BRIEF. Extract the full set of records that follows, word for word.

RECORD EXTRACTS.
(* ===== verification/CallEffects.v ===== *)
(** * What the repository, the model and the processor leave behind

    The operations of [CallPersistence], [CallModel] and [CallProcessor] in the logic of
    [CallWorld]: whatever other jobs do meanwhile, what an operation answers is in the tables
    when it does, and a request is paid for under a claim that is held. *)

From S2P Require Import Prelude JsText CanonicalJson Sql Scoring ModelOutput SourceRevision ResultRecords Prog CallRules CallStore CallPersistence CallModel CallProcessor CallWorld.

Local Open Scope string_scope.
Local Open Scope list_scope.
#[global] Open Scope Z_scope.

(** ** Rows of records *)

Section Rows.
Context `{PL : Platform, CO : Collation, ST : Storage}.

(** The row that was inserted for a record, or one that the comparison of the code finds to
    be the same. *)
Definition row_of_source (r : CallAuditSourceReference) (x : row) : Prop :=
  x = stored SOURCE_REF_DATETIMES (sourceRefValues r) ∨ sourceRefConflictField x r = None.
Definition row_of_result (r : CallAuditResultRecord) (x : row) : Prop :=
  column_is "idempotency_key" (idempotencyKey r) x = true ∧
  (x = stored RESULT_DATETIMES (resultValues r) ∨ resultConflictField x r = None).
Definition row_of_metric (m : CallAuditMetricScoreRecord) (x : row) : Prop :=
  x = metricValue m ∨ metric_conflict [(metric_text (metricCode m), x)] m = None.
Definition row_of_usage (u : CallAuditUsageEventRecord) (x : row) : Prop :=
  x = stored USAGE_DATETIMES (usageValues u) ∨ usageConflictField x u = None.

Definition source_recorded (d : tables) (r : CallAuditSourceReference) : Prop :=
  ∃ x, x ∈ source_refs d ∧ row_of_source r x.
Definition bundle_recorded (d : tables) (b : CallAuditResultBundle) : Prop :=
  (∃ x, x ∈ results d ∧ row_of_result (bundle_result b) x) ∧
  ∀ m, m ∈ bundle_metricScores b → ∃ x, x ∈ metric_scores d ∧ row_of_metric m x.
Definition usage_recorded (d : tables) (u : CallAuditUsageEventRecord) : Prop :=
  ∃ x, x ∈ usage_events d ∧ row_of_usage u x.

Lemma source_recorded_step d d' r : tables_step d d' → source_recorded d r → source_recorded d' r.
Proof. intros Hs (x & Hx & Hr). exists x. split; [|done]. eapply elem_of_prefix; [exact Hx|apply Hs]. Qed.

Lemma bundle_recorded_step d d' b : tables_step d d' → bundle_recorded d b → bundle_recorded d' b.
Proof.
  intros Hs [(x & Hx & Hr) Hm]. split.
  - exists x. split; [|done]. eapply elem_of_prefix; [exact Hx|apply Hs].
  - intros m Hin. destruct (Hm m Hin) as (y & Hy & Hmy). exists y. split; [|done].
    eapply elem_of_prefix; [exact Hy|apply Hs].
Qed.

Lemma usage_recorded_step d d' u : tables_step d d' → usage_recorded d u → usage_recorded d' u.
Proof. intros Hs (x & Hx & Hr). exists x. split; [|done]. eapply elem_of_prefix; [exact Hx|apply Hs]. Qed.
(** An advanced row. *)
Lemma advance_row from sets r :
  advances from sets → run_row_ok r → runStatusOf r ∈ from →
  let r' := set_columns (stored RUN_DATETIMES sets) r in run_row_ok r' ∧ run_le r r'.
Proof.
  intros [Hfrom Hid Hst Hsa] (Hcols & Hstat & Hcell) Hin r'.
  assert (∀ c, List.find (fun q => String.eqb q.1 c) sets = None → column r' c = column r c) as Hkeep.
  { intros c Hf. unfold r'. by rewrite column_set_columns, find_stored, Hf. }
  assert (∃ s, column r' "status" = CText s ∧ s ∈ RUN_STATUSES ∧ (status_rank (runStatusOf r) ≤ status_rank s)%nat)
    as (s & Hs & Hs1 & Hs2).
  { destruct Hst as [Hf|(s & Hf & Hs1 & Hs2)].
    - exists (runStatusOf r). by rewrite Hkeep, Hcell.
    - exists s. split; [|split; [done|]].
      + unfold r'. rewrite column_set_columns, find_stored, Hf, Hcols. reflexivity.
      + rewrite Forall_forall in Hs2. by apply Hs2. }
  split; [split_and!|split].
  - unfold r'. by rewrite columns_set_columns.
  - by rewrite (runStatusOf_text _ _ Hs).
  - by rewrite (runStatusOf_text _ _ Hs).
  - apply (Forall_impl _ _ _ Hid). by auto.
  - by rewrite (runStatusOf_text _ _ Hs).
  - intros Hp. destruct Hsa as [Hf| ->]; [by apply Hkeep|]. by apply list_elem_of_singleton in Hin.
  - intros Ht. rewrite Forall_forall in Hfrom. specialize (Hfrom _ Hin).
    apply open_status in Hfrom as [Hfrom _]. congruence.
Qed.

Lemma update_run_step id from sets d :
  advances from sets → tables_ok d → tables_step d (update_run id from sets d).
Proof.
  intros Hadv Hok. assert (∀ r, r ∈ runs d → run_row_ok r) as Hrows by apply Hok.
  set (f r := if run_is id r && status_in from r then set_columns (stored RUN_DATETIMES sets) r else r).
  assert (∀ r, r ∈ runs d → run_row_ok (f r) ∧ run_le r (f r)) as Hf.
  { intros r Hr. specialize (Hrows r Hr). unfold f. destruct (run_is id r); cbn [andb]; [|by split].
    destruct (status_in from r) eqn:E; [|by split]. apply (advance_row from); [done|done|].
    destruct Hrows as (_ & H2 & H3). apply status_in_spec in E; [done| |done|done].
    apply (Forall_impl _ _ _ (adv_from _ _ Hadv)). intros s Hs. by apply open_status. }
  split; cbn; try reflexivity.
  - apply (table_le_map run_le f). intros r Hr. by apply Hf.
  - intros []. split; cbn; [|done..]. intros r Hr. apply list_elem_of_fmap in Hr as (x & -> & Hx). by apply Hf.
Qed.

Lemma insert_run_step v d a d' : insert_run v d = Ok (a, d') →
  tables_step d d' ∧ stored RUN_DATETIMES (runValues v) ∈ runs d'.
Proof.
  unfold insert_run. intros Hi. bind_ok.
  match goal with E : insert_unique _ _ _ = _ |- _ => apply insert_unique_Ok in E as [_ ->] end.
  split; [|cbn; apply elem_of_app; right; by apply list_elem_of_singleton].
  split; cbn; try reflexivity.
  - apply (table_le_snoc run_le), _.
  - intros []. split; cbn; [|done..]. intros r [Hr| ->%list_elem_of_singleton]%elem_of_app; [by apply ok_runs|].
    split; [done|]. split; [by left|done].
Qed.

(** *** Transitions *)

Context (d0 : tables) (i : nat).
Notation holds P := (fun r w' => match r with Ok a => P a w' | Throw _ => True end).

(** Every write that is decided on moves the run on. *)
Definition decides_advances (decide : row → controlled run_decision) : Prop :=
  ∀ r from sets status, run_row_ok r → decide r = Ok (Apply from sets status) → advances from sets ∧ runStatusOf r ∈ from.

RESULT OF THIS EXERCISE.
(* ===== verification/CallEffects.v ===== *)
(** * What the repository, the model and the processor leave behind

    The operations of [CallPersistence], [CallModel] and [CallProcessor] in the logic of
    [CallWorld]: whatever other jobs do meanwhile, what an operation answers is in the tables
    when it does, and a request is paid for under a claim that is held. *)

From S2P Require Import Prelude JsText CanonicalJson Sql Scoring ModelOutput SourceRevision ResultRecords Prog CallRules CallStore CallPersistence CallModel CallProcessor CallWorld.

Local Open Scope string_scope.
Local Open Scope list_scope.
#[global] Open Scope Z_scope.

(** ** Rows of records *)

Section Rows.
Context `{PL : Platform, CO : Collation, ST : Storage}.

(** The row that was inserted for a record, or one that the comparison of the code finds to
    be the same. *)
Definition row_of_source (r : CallAuditSourceReference) (x : row) : Prop :=
  x = stored SOURCE_REF_DATETIMES (sourceRefValues r) ∨ sourceRefConflictField x r = None.
Definition row_of_result (r : CallAuditResultRecord) (x : row) : Prop :=
  column_is "idempotency_key" (idempotencyKey r) x = true ∧
  (x = stored RESULT_DATETIMES (resultValues r) ∨ resultConflictField x r = None).
Definition row_of_metric (m : CallAuditMetricScoreRecord) (x : row) : Prop :=
  x = metricValue m ∨ metric_conflict [(metric_text (metricCode m), x)] m = None.
Definition row_of_usage (u : CallAuditUsageEventRecord) (x : row) : Prop :=
  x = stored USAGE_DATETIMES (usageValues u) ∨ usageConflictField x u = None.

Definition source_recorded (d : tables) (r : CallAuditSourceReference) : Prop :=
  ∃ x, x ∈ source_refs d ∧ row_of_source r x.
Definition bundle_recorded (d : tables) (b : CallAuditResultBundle) : Prop :=
  (∃ x, x ∈ results d ∧ row_of_result (bundle_result b) x) ∧
  ∀ m, m ∈ bundle_metricScores b → ∃ x, x ∈ metric_scores d ∧ row_of_metric m x.
Definition usage_recorded (d : tables) (u : CallAuditUsageEventRecord) : Prop :=
  ∃ x, x ∈ usage_events d ∧ row_of_usage u x.

Lemma source_recorded_step d d' r : tables_step d d' → source_recorded d r → source_recorded d' r.
Proof. intros Hs (x & Hx & Hr). exists x. split; [|done]. eapply elem_of_prefix; [exact Hx|apply Hs]. Qed.

Lemma bundle_recorded_step d d' b : tables_step d d' → bundle_recorded d b → bundle_recorded d' b.
Proof.
  intros Hs [(x & Hx & Hr) Hm]. split.
  - exists x. split; [|done]. eapply elem_of_prefix; [exact Hx|apply Hs].
  - intros m Hin. destruct (Hm m Hin) as (y & Hy & Hmy). exists y. split; [|done].
    eapply elem_of_prefix; [exact Hy|apply Hs].
Qed.

Lemma usage_recorded_step d d' u : tables_step d d' → usage_recorded d u → usage_recorded d' u.
Proof. intros Hs (x & Hx & Hr). exists x. split; [|done]. eapply elem_of_prefix; [exact Hx|apply Hs]. Qed.
(** An advanced row. *)
Lemma advance_row from sets r :
  advances from sets → run_row_ok r → runStatusOf r ∈ from →
  let r' := set_columns (stored RUN_DATETIMES sets) r in run_row_ok r' ∧ run_le r r'.
Proof.
  intros [Hfrom Hid Hst Hsa] (Hcols & Hstat & Hcell) Hin r'.
  assert (∀ c, List.find (fun q => String.eqb q.1 c) sets = None → column r' c = column r c) as Hkeep.
  { intros c Hf. unfold r'. by rewrite column_set_columns, find_stored, Hf. }
  assert (∃ s, column r' "status" = CText s ∧ s ∈ RUN_STATUSES ∧ (status_rank (runStatusOf r) ≤ status_rank s)%nat)
    as (s & Hs & Hs1 & Hs2).
  { destruct Hst as [Hf|(s & Hf & Hs1 & Hs2)].
    - exists (runStatusOf r). by rewrite Hkeep, Hcell.
    - exists s. split; [|split; [done|]].
      + unfold r'. rewrite column_set_columns, find_stored, Hf, Hcols. reflexivity.
      + rewrite Forall_forall in Hs2. by apply Hs2. }
  split; [split_and!|split].
  - unfold r'. by rewrite columns_set_columns.
  - by rewrite (runStatusOf_text _ _ Hs).
  - by rewrite (runStatusOf_text _ _ Hs).
  - apply (Forall_impl _ _ _ Hid). by auto.
  - by rewrite (runStatusOf_text _ _ Hs).
  - intros Hp. destruct Hsa as [Hf| ->]; [by apply Hkeep|]. by apply list_elem_of_singleton in Hin.
  - intros Ht. rewrite Forall_forall in Hfrom. specialize (Hfrom _ Hin).
    apply open_status in Hfrom as [Hfrom _]. congruence.
Qed.

Lemma update_run_step id from sets d :
  advances from sets → tables_ok d → tables_step d (update_run id from sets d).
Proof.
  intros Hadv Hok. assert (∀ r, r ∈ runs d → run_row_ok r) as Hrows by apply Hok.
  set (f r := if run_is id r && status_in from r then set_columns (stored RUN_DATETIMES sets) r else r).
  assert (∀ r, r ∈ runs d → run_row_ok (f r) ∧ run_le r (f r)) as Hf.
  { intros r Hr. specialize (Hrows r Hr). unfold f. destruct (run_is id r); cbn [andb]; [|by split].
    destruct (status_in from r) eqn:E; [|by split]. apply (advance_row from); [done|done|].
    destruct Hrows as (_ & H2 & H3). apply status_in_spec in E; [done| |done|done].
    apply (Forall_impl _ _ _ (adv_from _ _ Hadv)). intros s Hs. by apply open_status. }
  split; cbn; try reflexivity.
  - apply (table_le_map run_le f). intros r Hr. by apply Hf.
  - intros []. split; cbn; [|done..]. intros r Hr. apply list_elem_of_fmap in Hr as (x & -> & Hx). by apply Hf.
Qed.

Lemma insert_run_step v d a d' : insert_run v d = Ok (a, d') →
  tables_step d d' ∧ stored RUN_DATETIMES (runValues v) ∈ runs d'.
Proof.
  unfold insert_run. intros Hi. bind_ok.
  match goal with E : insert_unique _ _ _ = _ |- _ => apply insert_unique_Ok in E as [_ ->] end.
  split; [|cbn; apply elem_of_app; right; by apply list_elem_of_singleton].
  split; cbn; try reflexivity.
  - apply (table_le_snoc run_le), _.
  - intros []. split; cbn; [|done..]. intros r [Hr| ->%list_elem_of_singleton]%elem_of_app; [by apply ok_runs|].
    split; [done|]. split; [by left|done].
Qed.

(** *** Transitions *)

Context (d0 : tables) (i : nat).
Notation holds P := (fun r w' => match r with Ok a => P a w' | Throw _ => True end).

(** Every write that is decided on moves the run on. *)
Definition decides_advances (decide : row → controlled run_decision) : Prop :=
  ∀ r from sets status, run_row_ok r → decide r = Ok (Apply from sets status) → advances from sets ∧ runStatusOf r ∈ from.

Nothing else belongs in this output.